PHILADELPHIA (April 26, 2010)—Ovarian cancer kills nearly 15,000 women in the United States each year, and fewer than half of the women diagnosed with the disease survive five years. A screening test that detects ovarian cancer early, when it is still treatable, would likely reduce the high mortality, yet scientists have not known where the tumors originate or what they look like. Now, researchers at Fox Chase Cancer Center think they have answered both questions. The study, published on April 26th in PLoS ONE, reports that they have uncovered early tumors and precancerous lesions in cysts that fold into the ovary from its surface, called inclusion cysts.

"This is the first study giving very strong evidence that a substantial number of ovarian cancers arise in inclusion cysts and that there is indeed a precursor lesion that you can see, put your hands on, and give a name to," says Jeff Boyd, Ph.D., Chief Scientific Officer at Fox Chase and lead author on the study, which also involved colleagues at the Memorial Sloan-Kettering Cancer Center. "Ovarian cancer most of the time seems to arise in simple inclusion cysts of the ovary, as opposed to the surface epithelium."

Clinicians and researchers have been looking for early ovarian tumors and the precancerous lesions from which they develop for years without success. In this study, Boyd and colleagues used a combination of traditional microscopy and molecular approaches to reveal the early cancers.

"Previous studies only looked at this at the morphologic level, looking at a piece of tissue under a microscope," Boyd says. "We did that but we also dissected away cells from normal ovaries and early stage cancers, and did genetic analyses. We showed that you could follow progression from normal cells to the precursor lesion, which we call dysplasia, to the actual cancer, and see them adjacent to one another within an inclusion cyst."

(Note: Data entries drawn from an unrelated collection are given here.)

(** * Dyna-Warehouse: catalog ingestion and the dynamic pricing engine

    A shallow embedding of [warehouse/data_loader.py], [warehouse/models.py]
    and [warehouse/pricing_engine.py], with the properties the specification
    states about them.

    Modelling conventions.
    - Python [str] values are [string]s over code points below 256.
    - Python [int] values are [Z]; list lengths and indices are [nat].
    - Python [float] values are modelled by the real numbers [R]: arithmetic
      is exact, so rounding error, overflow and NaN are outside the model.
      The operators that can raise on reals ([**], indexing) return a
      [result].
    - The pseudo-random generator and the wall clock are explicit state:
      a tape of raw draws, respectively of clock readings, with a cursor. *)

From Stdlib Require Import ZArith List Bool Arith Lia.
From Stdlib Require Import Ascii String DecimalString.
From Stdlib Require Import Reals Lra Psatz.
From Stdlib Require Import Permutation Sorted.
Import ListNotations.

Set Implicit Arguments.

(* ================================================================== *)
(** * Python built-ins used by the sources *)
(* ================================================================== *)

Module Py.

(** ** Exceptions *)

Inductive exn : Type :=
| ZeroDivisionError
| TypeError
| ValueError
| IndexError
| KeyError.

Inductive result (A : Type) : Type :=
| Ok (a : A)
| Raise (e : exn).

Arguments Ok {A} a.
Arguments Raise {A} e.

Definition bind {A B : Type} (m : result A) (k : A -> result B) : result B :=
  match m with
  | Ok a => k a
  | Raise e => Raise e
  end.

(** ** Strings *)

Local Open Scope string_scope.

Definition code (c : ascii) : nat := nat_of_ascii c.

(** [str.lower] on one code point below 256: A-Z, and the Latin-1 capitals
    U+00C0..U+00DE except the multiplication sign U+00D7. *)
Definition lower_char (c : ascii) : ascii :=
  let n := code c in
  if ((65 <=? n) && (n <=? 90))%nat then ascii_of_nat (n + 32)
  else if ((192 <=? n) && (n <=? 222) && negb (n =? 215))%nat
       then ascii_of_nat (n + 32)
  else c.

Fixpoint lower (s : string) : string :=
  match s with
  | EmptyString => EmptyString
  | String c t => String (lower_char c) (lower t)
  end.

(** [sub in s] *)
Fixpoint contains (sub s : string) : bool :=
  if prefix sub s then true
  else match s with
       | EmptyString => false
       | String _ t => contains sub t
       end.

(** Index of the first occurrence of [sub] in [s], if any. *)
Fixpoint find0 (sub s : string) : option nat :=
  if prefix sub s then Some 0%nat
  else match s with
       | EmptyString => None
       | String _ t => option_map S (find0 sub t)
       end.

Fixpoint drop (n : nat) (s : string) : string :=
  match n, s with
  | O, _ => s
  | S n', EmptyString => EmptyString
  | S n', String _ t => drop n' t
  end.

Definition len (s : string) : Z := Z.of_nat (String.length s).

(** [s.find(sub, start)] for [start >= 0]: the lowest index at or after
    [start] where [sub] occurs, or [-1]. *)
Definition find (s sub : string) (start : Z) : Z :=
  if (len s <? start)%Z then (-1)%Z
  else match find0 sub (drop (Z.to_nat start) s) with
       | Some i => (start + Z.of_nat i)%Z
       | None => (-1)%Z
       end.

(** Slice bounds as Python normalises them: a negative bound counts from the
    end, and both are clamped to [0, len]. *)
Definition clamp (n i : Z) : Z :=
  if (i <? 0)%Z then Z.max 0 (n + i) else Z.min i n.

(** [s[a:b]] *)
Definition slice (s : string) (a b : Z) : string :=
  let a' := clamp (len s) a in
  let b' := clamp (len s) b in
  substring (Z.to_nat a') (Z.to_nat (b' - a')) s.

(** [s[:n]] *)
Definition take (n : nat) (s : string) : string := substring 0 n s.

(** [str.isspace] on one code point below 256. *)
Definition is_space (c : ascii) : bool :=
  let n := code c in
  (((9 <=? n) && (n <=? 13)) || ((28 <=? n) && (n <=? 32))
   || (n =? 133) || (n =? 160))%nat.

Fixpoint lstrip (s : string) : string :=
  match s with
  | EmptyString => EmptyString
  | String c t => if is_space c then lstrip t else s
  end.

Fixpoint rstrip (s : string) : string :=
  match s with
  | EmptyString => EmptyString
  | String c t =>
      match rstrip t with
      | EmptyString => if is_space c then EmptyString else String c EmptyString
      | t' => String c t'
      end
  end.

(** [s.strip()] *)
Definition strip (s : string) : string := rstrip (lstrip s).

Definition newline : ascii := ascii_of_nat 10.

(** [s.replace("\n", " ")] *)
Fixpoint replace_newlines (s : string) : string :=
  match s with
  | EmptyString => EmptyString
  | String c t =>
      String (if Ascii.eqb c newline then " "%char else c) (replace_newlines t)
  end.

(** Truthiness of a string: [not s] holds of the empty string only. *)
Definition truthy (s : string) : bool :=
  match s with
  | EmptyString => false
  | String _ _ => true
  end.

(** [f"{i}"] for a non-negative integer. *)
Definition str_of_nat (i : nat) : string :=
  NilZero.string_of_uint (Nat.to_uint i).

(** ** Lists *)

Fixpoint update {A : Type} (l : list A) (j : nat) (x : A) : list A :=
  match l, j with
  | [], _ => []
  | _ :: t, O => x :: t
  | h :: t, S j' => h :: update t j' x
  end.

(** [l[j]] with Python's negative indices and [IndexError]. *)
Definition getitem {A : Type} (l : list A) (j : Z) : result A :=
  let n := Z.of_nat (List.length l) in
  let k := if (j <? 0)%Z then (n + j)%Z else j in
  if ((0 <=? k) && (k <? n))%Z then
    match nth_error l (Z.to_nat k) with
    | Some x => Ok x
    | None => Raise IndexError
    end
  else Raise IndexError.

(** [l[j] = x] *)
Definition setitem {A : Type} (l : list A) (j : Z) (x : A) : result (list A) :=
  let n := Z.of_nat (List.length l) in
  let k := if (j <? 0)%Z then (n + j)%Z else j in
  if ((0 <=? k) && (k <? n))%Z then Ok (update l (Z.to_nat k) x)
  else Raise IndexError.

Fixpoint mapM {A B : Type} (f : A -> result B) (l : list A) : result (list B) :=
  match l with
  | [] => Ok []
  | x :: t =>
      bind (f x) (fun y => bind (mapM f t) (fun ys => Ok (y :: ys)))
  end.

(** ** Dictionaries: insertion-ordered, one entry per key *)

Section Dict.
Variable V : Type.

Definition dict : Type := list (string * V).

Fixpoint dict_find (d : dict) (k : string) : option V :=
  match d with
  | [] => None
  | (k', v) :: t => if String.eqb k' k then Some v else dict_find t k
  end.

(** [d.get(k, default)] *)
Definition dict_get (d : dict) (k : string) (default : V) : V :=
  match dict_find d k with
  | Some v => v
  | None => default
  end.

(** [d[k]] *)
Definition dict_lookup (d : dict) (k : string) : result V :=
  match dict_find d k with
  | Some v => Ok v
  | None => Raise KeyError
  end.

(** [k in d] *)
Definition dict_mem (d : dict) (k : string) : bool :=
  match dict_find d k with
  | Some _ => true
  | None => false
  end.

(** [d[k] = v]: a present key keeps its place, a new key goes last. *)
Fixpoint dict_set (d : dict) (k : string) (v : V) : dict :=
  match d with
  | [] => [(k, v)]
  | (k', v') :: t =>
      if String.eqb k' k then (k', v) :: t else (k', v') :: dict_set t k v
  end.

End Dict.

(** ** Floats, as real numbers *)

Local Open Scope R_scope.

(** [x / y] *)
Definition fdiv (x y : R) : result R :=
  if Req_dec_T y 0 then Raise ZeroDivisionError else Ok (x / y).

To learn where and how the tumors arise, the team examined ovaries removed from women with BRCA mutations, who have a 40% lifetime risk of developing ovarian cancer, and from women without known genetic risk factors. In both groups, they found that gene expression patterns were dramatically different in cells in the inclusion cysts compared to the normal surface epithelium cells, including increased expression of genes that control cell division and chromosome movement.

Moreover, when they used a technique called FISH (fluorescence in situ hybridization), which can be used to identify individual chromosomes in cells, they saw that cells from very early tumors and precursor lesions frequently carried extra chromosomes. In fact, the team found that 9% of the normal cells isolated from the cysts had extra chromosomes, even though the tissue appeared completely benign under the microscope. By contrast, virtually none of the cells isolated from the surface of the ovary, which was previously thought to be the site of early ovarian cancers, carried extra chromosomes.

With these new data on the origin of ovarian cancer in hand, Boyd and others can now start to develop screening tests, perhaps based on molecular imaging, that could be used to detect early ovarian cancers in asymptomatic women.